Psychology follows the medical model. The psychologist’s skill is in her ability to diagnose and treat. The psychologist is the expert, and the client can be interpreted according to precedent as expressed in the definitions of medical textbooks. You can leave a psychologist’s office with a diagnosis. That diagnosis might become a new label or a new identity: “I’m anorexic,” “I’m bi-polar,” “I have PTSD,” “I have depression.” A bad experience of this kind of treatment can make you feel like a specimen, or a mere number, one of 1,000 faceless cases. It is possible to become attached to a diagnosis. (It is also wrong, I believe, to label people as in some way ill, whose symptoms or experiences are in fact no more than the perfectly normal consequences of being on the receiving end of someone else’s sickness. I know this is not the intention of diagnosis, but it is sometimes its unintended effect. If someone is depressed, it might not be because she lacks resilience, but because someone else is an entitled sociopath who should be behind bars.)
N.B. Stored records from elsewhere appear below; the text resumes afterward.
Lemma route_alter_same (f : gbprox_peer -> gbprox_peer) i l b :
  (forall p, bvci (f p) = bvci p) -> (forall p, nsvc (f p) = nsvc p) -> (forall p, blocked (f p) = blocked p) ->
  route_of (alter f i l) b = route_of l b.
Proof.
  intros Hb Hn Hk. revert i. induction l as [|p l IH]; intros [|i]; [done..| |]; cbn [alter list_alter]; rewrite !route_cons.
  - by rewrite Hb, Hn, Hk.
  - by rewrite IH.
Qed.

Lemma route_alter_blocked x i p l b0 b : list_find (is_bvc b0) l = Some (i, p) ->
  route_of (alter (fun p => p <| blocked := x |>) i l) b = if b0 =? b then Some (nsvc p, x) else route_of l b.
Proof.
  revert i. induction l as [|q l IH]; intros i; [done|]. cbn.
  destruct (bvci q =? b0) eqn:E.
  - rewrite decide_True by done. intros [= <- ->]. cbn [alter list_alter]. rewrite !route_cons. cbn.
    apply Z.eqb_eq in E as <-. by destruct (bvci p =? b).
  - rewrite decide_False by congruence. intros ([j q'] & Hf & [= -> ->])%fmap_Some. cbn [alter list_alter].
    unfold id in *.
    rewrite !route_cons, (IH j) by done.
    destruct (Z.eqb_spec b0 b) as [->|Hne]; [by rewrite E|done].
Qed.

Lemma route_none l b : list_find (is_bvc b) l = None -> b ∉ map bvci l.
Proof.
  intros Hf%list_find_None (p & -> & Hp)%list_elem_of_fmap.
  rewrite Forall_forall in Hf. apply (Hf p Hp). by apply Z.eqb_eq.
Qed.

Lemma route_found l b i p : list_find (is_bvc b) l = Some (i, p) -> route_of l b = Some (nsvc p, blocked p).
Proof. unfold route_of. by intros ->. Qed.

Lemma find_peer (P : gbprox_peer -> Prop) `{!forall p, Decision (P p)} l i p :
  list_find P l = Some (i, p) -> l !! i = Some p.
Proof. by intros (? & _)%list_find_Some. Qed.

(** ** Steps that leave the peers alone *)

Definition after (st st' : proxy) : Prop :=
  wf_proxy st' /\ gbprox_bts_peers st' = gbprox_bts_peers st /\
  forall id, is_Some (nsvcs (bssgp_nsi st) !! id) -> is_Some (nsvcs (bssgp_nsi st') !! id).

Lemma after_refl st : wf_proxy st -> after st st.
Proof. by intros. Qed.
Lemma after_trans st st1 st2 : after st st1 -> after st1 st2 -> after st st2.
Proof. intros (_ & H1 & H2) (H3 & H4 & H5). split; [done|]. split; [congruence|]. auto. Qed.

Lemma after_ns st nsi : wf_proxy st -> wf_ns nsi ->
  (forall id, is_Some (nsvcs (bssgp_nsi st) !! id) -> is_Some (nsvcs nsi !! id)) -> after st (st <| bssgp_nsi := nsi |>).
Proof.
  intros [H1 H2 H3 H4] Hw Hs. split; [|done]. split; cbn; [done| |done..].
  apply (Forall_impl _ _ _ H2). intros p (id & Hp & Hi). exists id. auto.
Qed.

(** [m] is a procedure of the NS layer that runs and deletes no NS-VC. *)
Lemma wp_ns {A} (m : NS A) st : wf_proxy st -> runs_ok m (bssgp_nsi st) -> (forall ids, keeps (stored ids) m) ->
  wp (ns m) (fun _ st' => after st st') st.
Proof.
  intros Hw (a & nsi & ev & Hm & Hn) Hk. unfold wp, ns. rewrite Hm. apply after_ns; [done..|].
  intros id Hid. pose proof (Hk [id] (bssgp_nsi st)) as H. unfold wlp in H. rewrite Hm in H.
  apply Forall_singleton in H; [done|]. by apply Forall_singleton.
Qed.

Lemma wp_after {A} (m : PX A) st0 st (Q : A -> proxy -> Prop) :
  after st0 st -> wp m (fun _ st' => after st st') st -> (forall a st', after st0 st' -> Q a st') -> wp m Q st.
Proof. intros H0 Hm HQ. apply (wp_mono _ _ _ _ Hm). intros a st' H. apply HQ. by eapply after_trans. Qed.

Lemma safe_ns {A} (m : NS A) st id : wf_proxy st -> is_Some (nsvcs (bssgp_nsi st) !! id) -> safe [id] m ->
  runs_ok m (bssgp_nsi st).
Proof. intros Hw Hid Hs. eapply safe_runs; [exact Hs|]. split; [apply Hw|]. by apply Forall_singleton. Qed.

Lemma wp_nsvc_get st id (Q : gprs_nsvc -> proxy -> Prop) v :
  nsvcs (bssgp_nsi st) !! id = Some v -> Q v st -> wp (ns (nsvc_get id)) Q st.
Proof. intros Hv HQ. unfold wp, ns, nsvc_get. rewrite Hv. by destruct st. Qed.

Lemma wp_sendmsg st msg : wf_proxy st -> wp (ns (gprs_ns_sendmsg msg)) (fun _ st' => after st st') st.
Proof. intros Hw. apply wp_ns; [done|by apply runs_sendmsg, Hw|auto with keeps]. Qed.

Section memory.
Context (Halloc : peer_alloc_ok = true) (Hcopy : msgb_copy_ok = true) (Hmsgb : bssgp_msgb_ok = true).

Lemma wp_relay2sgsn st msg nb : wf_proxy st -> wp (gbprox_relay2sgsn msg nb) (fun _ st' => after st st') st.
Proof. intros Hw. unfold gbprox_relay2sgsn, msgb_copy. rewrite Hcopy. cbn [deref]. wp_steps. by apply wp_sendmsg. Qed.

Lemma wp_relay2peer st msg i nb : wf_proxy st -> is_Some (gbprox_bts_peers st !! i) ->
  wp (gbprox_relay2peer msg i nb) (fun _ st' => after st st') st.
Proof.
  intros Hw [p Hp]. unfold gbprox_relay2peer, msgb_copy, peer_get. rewrite Hcopy. cbn [deref]. wp_steps.
  rewrite Hp. cbn [deref]. wp_steps.
  destruct (Forall_lookup_1 _ _ _ _ (wx_nsvc _ Hw) Hp) as (id & Hn & [v Hv]). rewrite Hn. cbn [deref]. wp_steps.
  apply (wp_nsvc_get _ _ _ v Hv). by apply wp_sendmsg.
Qed.

Lemma wp_status st c msg : wf_proxy st -> wp (px_tx_status c msg) (fun _ st' => after st st') st.
Proof. intros Hw. unfold px_tx_status, px_send. rewrite Hmsgb. by apply wp_sendmsg. Qed.
Lemma wp_simple st t n b nb : wf_proxy st -> wp (px_tx_simple_bvci t n b nb) (fun _ st' => after st st') st.
Proof. intros Hw. unfold px_tx_simple_bvci, px_send. rewrite Hmsgb. by apply wp_sendmsg. Qed.

Lemma wp_for_each {X} (f : X -> PX unit) xs st0 st :
  (forall x st, x ∈ xs -> after st0 st -> wp (f x) (fun _ st' => after st st') st) ->
  after st0 st -> wp (for_each f xs) (fun _ st' => after st0 st') st.
Proof.
  revert st. induction xs as [|x xs IH]; intros st Hf Ha; [done|]. cbn [for_each]. wp_steps.
  apply (wp_after _ st0 _ _ Ha); [apply Hf; [by left|done]|]. intros _ st' Ha'. apply IH; [|done].
  intros y st2 Hy. apply Hf. by right.
Qed.

(** ** What messages teach the proxy *)

Inductive px_op : Type :=
| Rcv (from_sgsn : bool) (msg : px_msg) (id : nat) (ns_bvci : Z)   (* unit data on NS-VC [id] *)
| Signal (s : ns_signal) (id : nat) (cause : Z)
| ResetAll.

Definition signalling (b : Z) : bool := (b =? 0) || (b =? 1).
Definition pdu (msg : px_msg) : Z := rd (bssgp_part msg) 0.
Definition bvci_ie (msg : px_msg) : option Z := rd_be16 <$> (snd <$> px_tlv_parse msg BSSGP_IE_BVCI).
A counsellor who interrupts, who makes you feel bullied, makes you feel that she is the expert or that you are in some way failing her methods, is a bad counsellor. Counselling does not diagnose. The biological consequences of trauma are recognised, as are those experiences on the spectrum known as ‘depression.’ However, those consequences and experiences are never pathologised, and the counsellor avoids giving the client any label to which the client might inadvertently become attached. In fact, the counsellor avoids giving the client anything which might position the pair in an expert/dependent relationship, not only because she wishes to avoid being the fiftieth judge in your life telling you what you are and what you should do, but because your healing is not simply about doing something or fixing something. It is about becoming someone. The counsellor’s skill is in hearing, not only your words, but the words behind your words. She helps you to hear those unspoken words, too, to see your inner life with greater clarity. She will walk with you to that revelation, but she will not tell you what to do with it.
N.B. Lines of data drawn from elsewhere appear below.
(* ===== verification/SmsInv.v ===== *)
(** Well-formedness of the state of the short message service, and how its parts change: the transactions
    with their connections and messages, and the queue. *)

From S2P Require Import Prelude Msc Gsm0340 Sms.
Import Gsm0340 Sms.
Import Msc(unlink).

Module SmsInv.

(** ** Lists without repetition *)

Lemma unlink_elem x id l : x ∈ unlink id l <-> x <> id /\ x ∈ l.
Proof. unfold unlink. by rewrite list_elem_of_filter. Qed.
Lemma unlink_nodup id l : NoDup l -> NoDup (unlink id l).
Proof. unfold unlink. apply NoDup_filter. Qed.
Lemma unlink_length id l : NoDup l -> id ∈ l -> length l = S (length (unlink id l)).
Proof.
  unfold unlink. induction 1 as [|x l Hx Hnd IH]; [by intros ?%elem_of_nil|]. intros [->|Hin]%elem_of_cons.
  - rewrite filter_cons_False by auto. cbn. f_equal.
    clear Hnd IH. induction l as [|y l IH]; [done|]. apply not_elem_of_cons in Hx as [? ?].
    rewrite filter_cons_True by auto. cbn. by rewrite <- IH.
  - rewrite filter_cons_True by (intros ->; by apply Hx). cbn. by rewrite IH.
Qed.
Lemma nodup_snoc (l : list nat) x : NoDup l -> x ∉ l -> NoDup (l ++ [x]).
Proof. intros Hl Hx. apply NoDup_app. repeat split; [done| |by apply NoDup_singleton]. intros y Hy ->%list_elem_of_singleton. done. Qed.

Lemma or_insert (P : Prop) (i n : nat) : P \/ i = n <-> n = i \/ n <> i /\ P.
Proof. destruct (decide (n = i)) as [->|Hn]; [tauto|]. split; [intros [?| ->]; [auto|done]|intros [?|[_ ?]]; auto]. Qed.
Lemma or_update (P : Prop) (i j : nat) : (i = j -> P) -> P <-> i = j \/ i <> j /\ P.
Proof. intros H. destruct (decide (i = j)) as [->|Hn]; [tauto|]. split; [auto|intros [?|[_ ?]]; auto]. Qed.

(** ** Transactions *)

(** What a transaction refers to; the states and timers are left out. *)
Record tlink : Type := mk_tlink { l_id : Z; l_subscr : nat; l_conn : nat; l_mt : bool; l_sms : option nat }.
Definition links (t : sms_trans) : tlink := mk_tlink (t_id t) (t_subscr t) (t_conn t) (is_mt t) (t_sms t).
Definition unsms (l : tlink) : tlink := mk_tlink (l_id l) (l_subscr l) (l_conn l) (l_mt l) None.

(** Transactions [lm] with their list, connections with theirs, messages, channel requests and the next number.
    The messages of [fl] are held by the function that runs; every other message belongs to exactly one
    transaction or request. *)
Record twf (fl : list nat) (lm : gmap nat tlink) (tl : list nat) (cm : gmap nat sms_conn) (cl : list nat)
    (sm : gmap nat gsm_sms) (rq : list (nat * nat)) (n : nat) : Prop := {
  tw_tl : NoDup tl;
  tw_tl_iff : forall i, i ∈ tl <-> is_Some (lm !! i);
  tw_cl : NoDup cl;
  tw_cl_iff : forall i, i ∈ cl <-> is_Some (cm !! i);
  tw_lt : forall i, is_Some (lm !! i) \/ is_Some (cm !! i) \/ is_Some (sm !! i) -> (i < n)%nat;
  tw_conn : forall i l, lm !! i = Some l -> exists c, cm !! l_conn l = Some c /\ c_subscr c = Some (l_subscr l);
  tw_subscr : forall c1 c2 k1 k2 s, cm !! c1 = Some k1 -> cm !! c2 = Some k2 ->
    c_subscr k1 = Some s -> c_subscr k2 = Some s -> c1 = c2;
  tw_put : forall c k, cm !! c = Some k -> c_put_channel k = true -> is_Some (c_subscr k);
  tw_held : NoDup (fl ++ rq.*2);
  tw_held_in : forall x, x ∈ fl ++ rq.*2 -> is_Some (sm !! x);
  tw_sms : forall i l x, lm !! i = Some l -> l_sms l = Some x -> is_Some (sm !! x) /\ x ∉ fl ++ rq.*2;
  tw_inj : forall i j l l' x, lm !! i = Some l -> lm !! j = Some l' -> l_sms l = Some x -> l_sms l' = Some x -> i = j;
  tw_all : forall x, is_Some (sm !! x) -> x ∈ fl ++ rq.*2 \/ exists i l, lm !! i = Some l /\ l_sms l = Some x;
  tw_sender : forall s x m, (s, x) ∈ rq -> sm !! x = Some m -> is_Some (sender m)
}.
If you tell your psychologist that you had a vision of an angel, the psychologist must decide whether this vision was a delusion, an hallucination or part of a psychotic breakdown. The counsellor – while bearing these possibilities in mind and checking that the angel didn’t tell you to kill anybody! – is also curious about whether or not you come from a culture in which visions are seen as normal or desirable, whether visions are a help or a hindrance to your life, your social status, or your self-concept, what your experience of spirituality has been in the past, and what it would mean for you to explain the visions as psychosis. In short, the psychologist wants to know how the DSM-V classifies your set of dysfunctional behaviours. The counsellor wants to know what the function of those behaviours is for you. Only once she knows the details that are unique to you can she ask you about where you would like to go next.

The two disciplines are sometimes presented as inimical, but they need not be. In one class, we watched a video in which a counsellor (a narrative therapist) talked about her work with a client whose sufferings included paranoia. That client needed medication. As such, her experience of psychology and psychiatry were necessary – not only for the prescription drugs, but because the receipt of a diagnosis helped her to stop judging herself as ‘crazy’. However, it was only when the medical aspect of her treatment was combined with the counselling practice known as Narrative Therapy that the client’s life changed. She needed both.
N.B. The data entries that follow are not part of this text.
Lemma wp_take_next fl k (Q : option nat -> sms_state -> Prop) st :
  T fl st -> Qu k st ->
  (forall st', T fl st' -> Qu k st' -> grows_all st st' -> Q None st') ->
  (forall x m r st', T (x :: fl) st' -> Qu k st' -> grows_all st st' -> smss st' !! x = Some m ->
     is_Some (sender m) -> receiver m = Some r -> Q (Some x) st') ->
  wp take_next_sms Q st.
Proof.
  intros HT Hq HQn HQ. unfold take_next_sms, ask. wp_steps. apply wp_sms_from.
  - unfold queue_upd. wp_steps. apply wp_sms_from.
    + wp_steps. apply HQn; [done| |by apply grows_upd]. by eapply qwf_same; cycle 3.
    + intros m r0 Hm. destruct (db_by_subscr _ _ _ Hm) as [Hsm Hrm]. rewrite wp_bind.
      set (st1 := st <| questions ::= _ |> <| sms_queue ::= _ |> <| questions ::= _ |>).
      apply (wp_next_found fl k m r0 Q st1); [done|by eapply qwf_same; cycle 3|done..|].
      intros x r st' HT' Hq' Hg Hx Hr. apply (HQ x m r); [done..| |done|done|done].
      eapply grows_trans, Hg. by apply grows_upd.
  - intros m r0 Hm. destruct (db_by_subscr _ _ _ Hm) as [Hsm Hrm]. rewrite wp_bind, wp_ret, wp_bind.
    set (st1 := st <| questions ::= _ |>).
    apply (wp_next_found fl k m r0 Q st1); [done..|]. intros x r st' HT' Hq' Hg Hx Hr. apply (HQ x m r); [done..| |done|done|done].
    eapply grows_trans, Hg. by apply grows_upd.
Qed.

(** A message of the loop ends in memory of its own, or is freed; the entries from before stay. *)
Lemma wp_submit_one fl x m r k (Q : bool -> sms_state -> Prop) st :
  T (x :: fl) st -> Qu k st -> smss st !! x = Some m -> is_Some (sender m) -> receiver m = Some r ->
  (forall b st', T fl st' -> Qu k st' -> grows_all st st' -> Q b st') ->
  wp (submit_one x m r) Q st.
Proof.
  intros HT Hq Hx Hsm Hr HQ. unfold submit_one. wp_steps.
  assert (wp (sms_free x;; mret false) Q st) as Hfree.
  { wp_steps. apply (wp_sms_free x m); [done|]. intros r0. wp_steps. apply HQ; [by apply T_free_sms|done|by apply grows_upd]. }
  destruct (sms_find_pending m st) as [|] eqn:Hp; [exact Hfree|].
  destruct (sms_subscriber_find_pending r st) as [|] eqn:Hb; [exact Hfree|].
  unfold sms_pending_from. destruct pending_alloc_ok; cbn [negb]; [|rewrite wp_bind, wp_ret; exact Hfree].
  wp_steps. apply (wp_deref _ r); [done|]. unfold subscr_get, new_id, queue_upd. wp_steps.
  set (st1 := _ <| sms_queue ::= _ |> <| sms_queue ::= _ |>).
  set (e := mk_gsm_sms_pending r (sms_id m) 0 false false).
  assert (Qu k st1) as Hq1.
  { apply (qwf_add k (sms_queue st) (next_id st) e); [|exact Hq]. intros i e' He. cbn. split.
    - pose proof (find_pending_None _ _ _ _ Hq Hp i e' He) as Hne%Z.eqb_neq. done.
    - pose proof (find_pending_None _ _ _ _ Hq Hb i e' He) as Hne. cbn in Hne. by apply bool_decide_eq_false in Hne. }
  assert (grows_all st st1) as Hg.
  { split; try done. intros j e' Hj _. unfold st1. cbn. rewrite lookup_insert_ne; [done|].
    intros <-. assert (next_id st < next_id st)%nat by (apply (qw_lt _ _ _ Hq); by eexists). lia. }
  assert (T (x :: fl) st1) as HT1 by (eapply twf_mono, HT; cbn; lia).
  apply (wp_send_sms_subscr fl r x m k); [done..|]. intros rc st' HT' Hq' Hg'. wp_steps. apply HQ; [done..|].
  destruct Hg as [Ha1 Ha2 Ha3 Ha4], Hg' as [Hb1 Hb2 Hb3 Hb4]. split; [eauto|congruence..|].
  intros j e' Hj _. apply Hb4; [by apply Ha4|]. pose proof (find_pending_None _ _ _ _ Hq Hp j e' Hj) as Hne%Z.eqb_neq. done.
Qed.

Lemma wp_submit_loop n fl attempts attempted first k (Q : unit -> sms_state -> Prop) st :
  T fl st -> Qu k st -> (forall st', T fl st' -> Qu k st' -> grows_all st st' -> Q tt st') ->
  wp (submit_loop n attempts attempted first) Q st.
Proof.
  revert attempted first st. induction n as [|n IH]; intros attempted first st HT Hq HQ; cbn [submit_loop];
    [by apply HQ; [..|apply grows_refl]|].
  rewrite wp_bind. apply (wp_take_next fl k); [done..| |].
  { intros st' ? ? ?. wp_steps. by apply HQ. }
  intros x m r st1 HT1 Hq1 Hg1 Hx Hsm Hr. rewrite wp_bind. apply (wp_load _ _ m); [done|]. rewrite wp_bind.
  apply (wp_deref _ r); [done|]. destruct (bool_decide _).
  - apply (wp_sms_free x m); [done|]. intros r0. apply HQ; [by apply T_free_sms|done|].
    by eapply grows_trans; [|apply grows_upd].
  - rewrite wp_bind. apply (wp_submit_one fl x m r k); [done..|]. intros b st2 HT2 Hq2 Hg2. cbv zeta.
    assert (grows_all st st2) as Hg by by eapply grows_trans.
    destruct (_ <? _); [apply IH; [done..|]|wp_steps; by apply HQ]. intros st3 ? ? ?. apply HQ; [done..|]. by eapply grows_trans.
Qed.
Lemma wp_submit_pending fl k (Q : unit -> sms_state -> Prop) st :
  T fl st -> Qu k st -> (forall st', T fl st' -> Qu k st' -> grows_all st st' -> Q tt st') -> wp sms_submit_pending Q st.
Proof. intros HT Hq HQ. unfold sms_submit_pending. rewrite wp_bind. apply wp_gets. by apply (wp_submit_loop _ fl _ _ _ k). Qed.

(** ** The signal that a message was delivered *)

Lemma wp_delivered fl x m k (Q : unit -> sms_state -> Prop) st :
  T fl st -> Qu k st -> smss st !! x = Some m ->
  (forall st', T fl st' -> Qu k st' -> grows (fun e => p_sms_id e <> sms_id m) st st' -> Q tt st') ->
  wp (send_signal S_SMS_DELIVERED (Some x) RES_0) Q st.
Proof.
  intros HT Hq Hx HQ. unfold send_signal, send_signal_to, sms_sms_cb. wp_steps. apply (wp_load _ _ m); [done|]. wp_steps.
  destruct (sms_find_pending m st) as [p|] eqn:Hp; [|by apply HQ; [..|apply grows_refl]].
  apply find_pending_Some in Hp as (e & He & Heq%Z.eqb_eq).
  unfold queue_upd. wp_steps. set (st1 := st <| sms_queue ::= _ |>).
  assert (Qu (k + 1) st1) as Hq1.
  { unfold Qu, st1. cbn. apply qwf_place. by replace (k + 1 - 1) with k by lia. }
  apply (wp_submit_pending fl (k + 1)); [done..|]. intros st2 HT2 Hq2 [Hg1 Hg2 Hg3 Hg4].
  apply (wp_pending_free p e (k + 1)); [done|by apply Hg4|]. intros st3 (q & r & -> & Hq3 & Hf).
  apply HQ; [done|by replace k with (k + 1 - 1) by lia|]. split; [done..|].
  intros j e' Hj Hne. cbn. apply Hf; [by apply Hg4|]. intros ->. congruence.
Qed.

(** ** The end of a transaction *)

Lemma lk_alter_sms st i l : lk st !! i = Some l ->
  links <$> alter (fun t => t <| t_sms := None |>) i (transs st) = <[i := unsms l]> (lk st).
Proof.
  intros (t & Ht & <-)%lk_inv. apply map_eq. intros j. unfold lk. rewrite lookup_fmap, lookup_alter, lookup_insert.
  case_decide; [subst; by rewrite Ht|]. by rewrite lookup_fmap.
Qed.

(** The message of a transaction is freed. *)
Lemma wp_drop_sms fl i l x (Q : unit -> sms_state -> Prop) st :
  T fl st -> lk st !! i = Some l -> l_sms l = Some x ->
  (forall st', T fl st' -> lk st' = <[i := unsms l]> (lk st) -> conns st' = conns st -> cc_transs st' = cc_transs st ->
     trans_list st' = trans_list st -> sms_queue st' = sms_queue st -> next_id st' = next_id st -> Q tt st') ->
  wp (sms_free x) (fun _ => wp (trans_upd i (fun t => t <| t_sms := None |>)) Q) st.
Proof.
  intros HT Hi Hl HQ. destruct (tw_sms _ _ _ _ _ _ _ _ HT i l x Hi Hl) as [[m Hm] _].
  apply (wp_sms_free x m); [done|]. intros r. destruct (lk_inv _ _ _ Hi) as (t & Ht & _).
  apply (wp_trans_upd _ t); [done|].
  assert (links <$> alter (fun t => t <| t_sms := None |>) i (transs st) = <[i := unsms l]> (lk st)) as Hlk by by apply lk_alter_sms.
  apply HQ; try done. unfold T, lk. cbn. rewrite Hlk. apply twf_free_sms. by apply twf_give.
Qed.

Lemma wp_drop_sms_then {A} fl i l x (m : M sms_state sms_event A) (Q : A -> sms_state -> Prop) st :
  T fl st -> lk st !! i = Some l -> l_sms l = Some x ->
  (forall st', T fl st' -> lk st' = <[i := unsms l]> (lk st) -> conns st' = conns st -> cc_transs st' = cc_transs st ->
     trans_list st' = trans_list st -> sms_queue st' = sms_queue st -> next_id st' = next_id st -> wp m Q st') ->
  wp (sms_free x;; trans_upd i (fun t => t <| t_sms := None |>);; m) Q st.
Proof.
  intros HT Hi Hl HQ. rewrite wp_bind.
  refine (wp_mono _ _ _ _ (wp_drop_sms fl i l x (fun _ => wp m Q) st HT Hi Hl HQ) _). intros [] st' H. by rewrite wp_bind.
Qed.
The counselling approach does have one major disadvantage. If you want to seek compensation from your abuser, you’ll need to present a diagnosis to the court. Counselling brought me great healing. My counsellor was able to talk me through the symptoms of post-traumatic stress with a psychologist’s competence, but in a way which left my agency and my identity mine. But the lawyers needed the medical model. How to explain to a court that it is only after years of healing that you can even think of beginning the process of legal redress, by which time it is too late to seek a retrospective diagnosis? The psychologist’s method would not have helped me, but the psychologist’s medical certificate would. Bear that in mind.